En spécifiant ce que sont les attentes de la population régionale, nous pourrons clairement
identifier les points positifs et négatifs concernant l’évolution de la présentation du Carnaval.
1)
D’une part, cela nous permettra de voir comment la population se représente cette fête et
son évolution.
2)
D’autre part, nous pourrons connaître sa réaction face au virage familial entrepris depuis
1996.
3)
Finalement, cela nous permettra d’informer l’organisme sur la pertinence des stratégies
prévues dans sa planification des futurs Carnavals, tel l’ajout d’un volet international.
Méthodologie
Pour répondre à notre question de recherche, il est nécessaire de consulter la population de
la région de Québec parce qu’elle est directement visée par la nouvelle orientation du Carnaval.

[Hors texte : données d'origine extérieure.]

(* ===== verification/HashtableExamples.v ===== *)
(** The theorems on the hash table applied to a table in memory, and a run that
    shows an iterator return a key that was removed. *)
From S2P Require Import Prelude Random Machine Datatype MapSpec SkipNodes Hashtable HashChain HashtableProof HashtableIter.

(** An allocator of blocks of at most 2^31 bytes *)
#[export] Program Instance limited : Allocator := {|
  alloc h n := if decide (Z.of_nat n <= 2 ^ 28) then bump_alloc h n else None;
  junk := fun _ n => replicate n 3472328296227680304;
|}.
Next Obligation. intros h n p E. simpl in E. case_decide; [|done]. by apply (alloc_fresh (Allocator := bump) h n). Qed.
Next Obligation. intros h n p E. simpl in E. case_decide; [|done]. by apply (alloc_node_ptr (Allocator := bump) h n). Qed.
Next Obligation. intros h n p E. simpl in E. case_decide; [|done]. by apply (alloc_aligned (Allocator := bump) h n). Qed.
Next Obligation. intros. apply length_replicate. Qed.

Lemma limited_ok h n p : alloc (Allocator := limited) h n = Some p -> Z.of_nat n <= 2 ^ 28.
Proof. simpl. by case_decide. Qed.

(** 5 is mapped to 50, 7 was added and removed. *)
Definition ex_ents : list (Z * Z) :=
  [(7, TOMBSTONE); (0, 0); (0, 0); (0, 0); (0, 0); (5, 50)] ++ replicate 10 (0, 0).

Definition ex_t : tbl := Tbl 64 128 4 8 ex_ents 1 2 0 0 1.

Definition ex_n : tbl := fresh_tbl 448 512 4.

Definition ex_ht : hashtable_t := HT 8 None.

Definition ex_m (ts : list tbl) : mem :=
  Mem (list_to_map ((8, [next_of ts; 0; 0; 0; 0]) ::
    concat (imap (fun i t => [(t_addr t, hti_words 8 (next_of (drop (S i) ts)) t); (t_tab t, flat (t_ents t))]) ts))) [] rng0.

Lemma ex_rep1 : ht_rep (ex_m [ex_t]) ex_ht [ex_t].
Proof.
  split; [done|simpl; lia|by exists 0, 0, 0, 0|by vm_compute|apply (bool_decide_unpack _); by vm_compute|by constructor].
Qed.

Lemma ex_rep2 : ht_rep (ex_m [ex_t; ex_n]) ex_ht [ex_t; ex_n].
Proof.
  split; [done|simpl; lia|by exists 0, 0, 0, 0|by vm_compute|apply (bool_decide_unpack _); by vm_compute|by repeat constructor].
Qed.

Lemma ex_lookup i k v : ex_ents !! i = Some (k, v) ->
  (i = 0%nat /\ k = 7 /\ v = TOMBSTONE) \/ (i = 5%nat /\ k = 5 /\ v = 50) \/ (k = 0 /\ v = 0).
Proof. intros Hi. do 16 (destruct i as [|i]; [cbn in Hi; injection Hi as <- <-; tauto|]). done. Qed.

Lemma ex_tbl_ok : tbl_ok ex_t.
Proof.
  split.
  - simpl. lia.
  - simpl. lia.
  - reflexivity.
  - intros i k v [(_ & -> & ->)|[(_ & -> & ->)|[-> ->]]]%ex_lookup; change TOMBSTONE with (2 ^ 63 - 1); split_and!; lia.
  - intros i k v [(-> & -> & ->)|[(-> & -> & ->)|[-> ->]]]%ex_lookup; done || (intros _; vm_compute; reflexivity).
  - vm_compute. reflexivity.
  - vm_compute. reflexivity.
  - simpl. lia.
  - by split_and!.
  - intros i k v _ Hi. simpl in Hi. lia.
Qed.

Lemma ex_map1 : chain_map {[ 5 := 50 ]} [ex_t].
Proof.
  assert (Hc : chain_ok [ex_t]).
  { split_and!; [apply ex_tbl_ok|by intros t' k ?%not_elem_of_nil|done..]. }
  split; [done|done| |by vm_compute]. intros k. destruct (decide (k = 5)) as [->|Hk]; [by vm_compute|].
  rewrite lookup_singleton_ne by done. cbn [get]. destruct (find ex_t k) as [[i []]|] eqn:Hf; [done| |done].
  apply find_inv in Hf as (k' & v & Hi & -> & Hk0). rewrite Hi.
  apply ex_lookup in Hi as [(_ & _ & ->)|[(_ & ? & _)|[? _]]]; [by vm_compute|done|done].
Qed.

Lemma ex_new : new_tbl ex_n.
Proof. split; try reflexivity; simpl; unfold ex_n, probe_of; simpl; lia. Qed.

Lemma ex_map2 : chain_map {[ 5 := 50 ]} [ex_t; ex_n].
Proof.
  pose proof ex_map1 as HM. pose proof HM as [Hc _ Hg _].
  apply (chain_map_same _ [ex_t]); [done|]. apply (chain_step_same 0); [|by left].
  apply (chain_grow [ex_t] ex_n 0); [done|done|apply ex_new].
Qed.

(** * Witnesses *)

Lemma ht_get_refines_witness : run (ht_get 9 ex_ht 5) (ex_m [ex_t; ex_n]) = Done 50 (ex_m [ex_t; ex_n]).
Proof.
  etransitivity; [apply (ht_get_refines 9 _ ex_ht [ex_t; ex_n] {[ 5 := 50 ]} 5);
    [apply ex_rep2|apply ex_map2|simpl; lia]|by vm_compute].
Defined.

Lemma ht_count_refines_witness : run (ht_count 9 ex_ht) (ex_m [ex_t; ex_n]) = Done 1 (ex_m [ex_t; ex_n]).
Proof.
  etransitivity; [apply (ht_count_refines 9 _ ex_ht [ex_t; ex_n] {[ 5 := 50 ]});
    [apply ex_rep2|apply ex_map2|simpl; lia]|by vm_compute].
Defined.


Lemma ht_remove_refines_witness :
  wpo (ht_remove 9 ex_ht 5) (ex_m [ex_t; ex_n]) (fun r m' => r = 50 /\
    exists ts', ht_rep m' ex_ht ts' /\ chain_map ∅ ts' /\ deferred m' = []).
Proof.
  eapply wpo_mono.
  { apply (ht_remove_refines limited_ok 9 (ex_m [ex_t; ex_n]) ex_ht [ex_t; ex_n] {[ 5 := 50 ]} 5);
      [apply ex_rep2|apply ex_map2|lia|simpl; lia]. }
  intros r m' [-> Hts]. split; [by vm_compute|]. assert ((remove_spec {[ 5 := 50 ]} 5).2 = ∅) as <- by (by vm_compute).
  exact Hts.
Defined.

Lemma ht_alloc_empty_witness :
  wpo (ht_alloc None) mem0 (fun ht m' => exists t, ht_rep m' ht [t] /\ chain_map ∅ [t] /\ t_scale t = 4 /\
    deferred m' = [] /\ forall a b, heap mem0 !! a = Some b -> heap m' !! a = Some b).
Proof. apply (ht_alloc_empty limited_ok mem0). Defined.

Lemma ht_copy_completes_witness : exists m',
  run (help_until_done 2 60 ex_ht 64) (ex_m [ex_t; ex_n]) = Done tt m' /\ exists t' R',
    ht_rep m' ex_ht (t' :: R') /\ chain_map {[ 5 := 50 ]} (t' :: R') /\ R' <> [] /\
    kept ex_t t' /\ kept_chain [ex_n] R' /\ all_dead t' /\ deferred m' = [].
Proof.
  assert (H : wpo (help_until_done 2 60 ex_ht 64) (ex_m [ex_t; ex_n]) (fun _ m' => exists t' R',
    ht_rep m' ex_ht (t' :: R') /\ chain_map {[ 5 := 50 ]} (t' :: R') /\ R' <> [] /\
    kept ex_t t' /\ kept_chain [ex_n] R' /\ all_dead t' /\ deferred m' = [])).
  { apply (ht_copy_completes limited_ok 2 60 (ex_m [ex_t; ex_n]) ex_ht ex_t [ex_n] {[ 5 := 50 ]});
      [apply ex_rep2|apply ex_map2|done|lia|simpl; lia|simpl; lia]. }
  assert (E : match run (help_until_done 2 60 ex_ht 64) (ex_m [ex_t; ex_n]) with Done _ _ => true | _ => false end = true)
    by (vm_compute; reflexivity).
  unfold wpo in H. destruct (run _ _) as [[] m'|]; [|discriminate E]. exists m'. by split.
Defined.

Lemma ht_iterates_witness : exists iter m1 es,
  run (ht_iter_begin 20 ex_ht 0) (ex_m [ex_t]) = Done iter m1 /\
  ht_rep m1 ex_ht [set_ref ex_t 2] /\ it_hti iter = 64 /\ heap (ex_m [ex_t]) !! it_addr iter = None /\
  run (ht_drain 9 20 ex_ht iter) m1 = Done es m1 /\ es ≡ₚ [(5, 50)] /\
  run (ht_iter_free ex_ht iter) m1 = Done tt (ex_m [ex_t]).
Proof.
  assert (map_to_list ({[ 5 := 50 ]} : gmap Z Z) = [(5, 50)]) as <- by (by vm_compute).
  apply (ht_iterates 9 20 (ex_m [ex_t]) ex_ht ex_t {[ 5 := 50 ]} 0);
    [apply ex_rep1|apply ex_map1|done| |by vm_compute; lia|simpl; lia].
  intros h Eh. simpl. apply (bump_room h 2 100); [|done..]. rewrite Eh. intros a Ha.
  assert (a = 8 \/ a = 64 \/ a = 128) as [-> |[-> | ->]]; [|done..].
  revert Ha. unfold ex_m. cbn [heap]. rewrite dom_list_to_map_L. cbn. set_solver.
Defined.

(** * Where the code departs from its documentation *)

(** [ht_cas] of each key to ten times the key *)
Fixpoint puts (ht : hashtable_t) (ks : list Z) : prog unit :=
  match ks with
  | [] => Ret tt
  | k :: ks => _ ⇐ ht_cas 90 ht k CAS_EXPECT_WHATEVER (10 * k); puts ht ks
  end.

(** An iterator that was begun before the table was copied returns a key that
    was removed before the iterator was begun, with the tagged tombstone as its
    value: [ht_iter_next] skips tombstones, but not the tagged tombstones that the
    copy leaves in the old table. *)
Theorem ht_iter_returns_removed : exists es m,
  run (ht ⇐ ht_alloc None; _ ⇐ puts ht [5; 7; 1; 2; 3; 4; 6; 8]; _ ⇐ ht_remove 90 ht 7;
       iter ⇐ ht_iter_begin 90 ht 0; _ ⇐ puts ht [9; 10; 11; 12; 13; 14; 15; 16; 17; 18; 19; 20];
       r ⇐ ht_get 90 ht 7; es ⇐ ht_drain 90 90 ht iter; Ret (r, es)) mem0 = Done (DOES_NOT_EXIST, es) m /\
  (7, TAGGED_TOMBSTONE) ∈ es.
Proof.
  eexists _, _. split; [vm_compute; reflexivity|]. apply (bool_decide_unpack _). by vm_compute.
Qed.
(* ===== verification/ListShape.v ===== *)
(** The memory of the lock-free list of [map/list.c] while calls overlap: the
    nodes in the list, the nodes that were unlinked and may still be visited, and
    the effect on them of each atomic instruction the list performs. *)
From S2P Require Import Prelude Random Machine Datatype MapSpec LinkedList Linearize.

(** The address and the words of a node. *)
Definition node_words (n : lnode) (q : Z) : list Z := [n_key n; n_val n; link q (n_mark n)].

(** The addresses of the published nodes: the sentinel, the nodes [L] in the list, and the
    unlinked nodes [U], the last one unlinked first, each with its frozen link. *)
Definition published (ll : list_t) (L : list lnode) (U : list (lnode * Z)) : list Z :=
  n_addr <$> head_node ll :: L ++ U.*1.

(** [a] is a published node with key [k]. *)
Definition has_key ll (m : mem) L U (a k : Z) : Prop :=
  a ∈ published ll L U /\ exists v x, heap m !! a = Some [k; v; x].

(** [a] is the end of the list or a published node above [k]. *)
Definition above ll (m : mem) L U (a k : Z) : Prop :=
  a = 0 \/ exists k', has_key ll m L U a k' /\ k < k'.

(** The published node [a] holds [k] and [v], points to [q] and has the mark
    [b]. *)
Definition holds ll (m : mem) L U (a k v q : Z) (b : bool) : Prop :=
  a ∈ published ll L U /\ heap m !! a = Some [k; v; link q b] /\ (q = 0 \/ node_ptr q).

Record shape (base : Z) (ll : list_t) (m : mem) (L : list lnode) (U : list (lnode * Z)) : Prop := {
  sh_rep : ll_rep base m ll L;
  sh_gone u : u ∈ U ->
    heap m !! n_addr u.1 = Some (node_words u.1 u.2) /\ n_mark u.1 = true /\
    node_ptr (n_addr u.1) /\ key_window base (n_key u.1) /\ (u.2 = 0 \/ node_ptr u.2);
  sh_nodup : NoDup (published ll L U);
  sh_order u : u ∈ U ->
    u.2 = 0 \/ u.2 ∈ n_addr <$> L \/ before u.2 (n_addr u.1) (n_addr <$> U.*1);
  sh_sorted u : u ∈ U -> above ll m L U u.2 (n_key u.1);
}.
Lemma step_ours c w m' (pr' : gmap nat Z) :
  lInv w -> (forall a, ~ ours c w a -> heap m' !! a = heap (wmem w) !! a) -> deferred m' = deferred (wmem w) ->
  (forall d, d <> c -> pr' !! d = priv w !! d) ->
  (forall a, pr' !! c = Some a -> ours c w a /\ node_ptr a /\ exists x y z, heap m' !! a = Some [x; y; z]) ->
  let w' := World m' (wlog w) (wres w) (wborn w) (wfreed w)
    (Ghost (lL w) (lU w) (gcount (wext w)) (garbage w) (dead w) (gone w) pr' (duty w)) in
  lstep c w m' w' /\ smooth w w'.
Proof.
  intros [Hl [Hsh Hab Hmk Hh Hp Hr]] Hheap Hdf Hpr Hc w'.
  assert (forall a, a ∈ pub w -> heap m' !! a = heap (wmem w) !! a) as Hpub.
  { intros a Ha. apply Hheap. by intros [? _]. }
  assert (forall d a, d <> c -> priv w !! d = Some a -> heap m' !! a = heap (wmem w) !! a) as Hpriv.
  { intros d a Hd Ha. apply Hheap. intros (_ & _ & Ho). by apply (Ho d). }
  destruct (shape_frame base ll (wmem w) m' (lL w) (lU w) Hpub Hsh) as [Hsh' Hg].
  assert (smooth w w') as Hm by (split; auto).
  split; [|done]. apply (lstep_intro c w w'); [done..| |done|by destruct Hl|].
  - intros d Hd. split; [done|]. split; [done|]. split; [by apply Hpr|intros a; by apply (Hpriv d)|done].
  - split; [done|done| | | |].
    + by apply (marks_same w).
    + apply (hindsight_keep w); [done..| |done]. intros i u Hu. by exists u.
    + destruct Hp as [Hb Hj]. split.
      * intros d a Hd. destruct (decide (d = c)) as [->|Hne].
        { destruct (Hc a Hd) as ((? & ? & _) & ? & ?). done. }
        change (priv w') with pr' in Hd. rewrite Hpr in Hd by done. destruct (Hb d a Hd) as (? & ? & ? & ?).
        split; [done|]. split; [done|]. split; [done|].
        change (heap (wmem w')) with (heap m'). by rewrite (Hpriv d a).
      * change (priv w') with pr'. intros d d' a Hd Hd'.
        destruct (decide (d = c)) as [->|Hne], (decide (d' = c)) as [->|Hne']; [done|..].
        -- destruct (Hc a Hd) as ((_ & _ & Ho) & _). rewrite Hpr in Hd' by done. by destruct (Ho d').
        -- destruct (Hc a Hd') as ((_ & _ & Ho) & _). rewrite Hpr in Hd by done. by destruct (Ho d).
        -- rewrite Hpr in Hd by done. rewrite Hpr in Hd' by done. by eapply Hj.
    + apply (retired_keep w); [done..| |done]. intros a Ha Hn. split; [done|]. apply Hheap. by intros (_ & ? & _).
Qed.

Lemma ours_fresh c w a : lInv w -> heap (wmem w) !! a = None -> ours c w a.
Proof.
  intros [_ [Hsh _ _ _ [Hb _] Hr]] Ha. split; [|split].
  - intros Hin. destruct (published_holds base ll _ _ _ a Hsh Hin) as (? & ? & ? & ? & _ & ? & _). congruence.
  - intros (_ & _ & [? ?])%(rt_garbage _ Hr). congruence.
  - intros d _ Hd. destruct (Hb d a Hd) as (_ & _ & _ & ? & ? & ? & ?). congruence.
Qed.
(* ===== verification/ListLin.v ===== *)
(** The lock-free list of [map/list.c] is linearizable: the calls [ll_lookup],
    [ll_cas] and [ll_remove] keep the invariant of [ListGhost.v] whatever the
    order in which their instructions are interleaved. *)
From S2P Require Import Prelude Random Machine Datatype MapSpec LinkedList Linearize ListShape ListGhost.

Section lin.
Context `{Allocator} (base : Z) (ll : list_t) (s0 : gmap Z Z) (n0 : nat).
Implicit Types (w : lworld) (a p q v : Z).

Abbreviation state := (lstate lspec s0).
Abbreviation pub w := (published ll (lL w) (lU w)).
Abbreviation wshape w := (shape base ll (wmem w) (lL w) (lU w)).
Abbreviation lInv := (Inv lspec s0 (linv base ll s0 n0)).
Abbreviation lstep c := (step lspec s0 (linv base ll s0 n0) (lrely ll s0) c).
Abbreviation mono := (mono ll s0).
Abbreviation smooth := (smooth ll s0).
Abbreviation since := (since ll).
Abbreviation can := (can s0).
Abbreviation Stable := (Stable lspec s0 (linv base ll s0 n0) (lrely ll s0)).
Abbreviation triple := (triple lspec s0 (linv base ll s0 n0) (lrely ll s0)).

Abbreviation rule_ret := (t_ret lspec s0 (linv base ll s0 n0) (lrely ll s0) (lrely_refl ll s0)).
Abbreviation rule_conseq := (t_conseq lspec s0 (linv base ll s0 n0) (lrely ll s0)).
Abbreviation rule_exist := (t_exist lspec s0 (linv base ll s0 n0) (lrely ll s0)).
Abbreviation rule_pure := (t_pure lspec s0 (linv base ll s0 n0) (lrely ll s0)).
Abbreviation rule_or := (t_or lspec s0 (linv base ll s0 n0) (lrely ll s0)).
Abbreviation rule_bind := (t_bind lspec s0 (linv base ll s0 n0) (lrely ll s0) (lrely_refl ll s0) (lrely_trans ll s0)).

Abbreviation rule_upd := (t_upd lspec s0 (linv base ll s0 n0) (lrely ll s0) (lrely_refl ll s0) (lrely_trans ll s0)).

La méthode qui convient le plus à notre recherche est l’entrevue semi-dirigée. En effet, ce type
d’entrevue permet à l’individu enquêté de s’exprimer plus librement qu’à partir d’un
questionnaire. Aussi, nous jugeons que l’entrevue semi-dirigée constitue la meilleure méthode
pour répondre aux objectifs que nous avons préalablement exposés.
1-
L’entrevue sera dirigée de façon à nous donner un maximum d’informations concernant la
représentation du Carnaval que se fait le répondant. De plus, nous pourrons lui poser des
questions quant à sa perception de l’évolution du Carnaval au cours des dernières années.
2-
Cette méthode nous permettra de voir comment le virage familial est perçu chez les
répondants. Cette nouvelle orientation amènera-t-elle un plus fort sentiment d’appartenance dans
l’avenir ?
3-
Nous croyons aussi que cette méthode nous permettra de voir si la planification
stratégique des prochaines années, tel l’aspect international, concorde avec les attentes de la
population. Ce nouvel aspect s’oppose-t-il au virage familial ?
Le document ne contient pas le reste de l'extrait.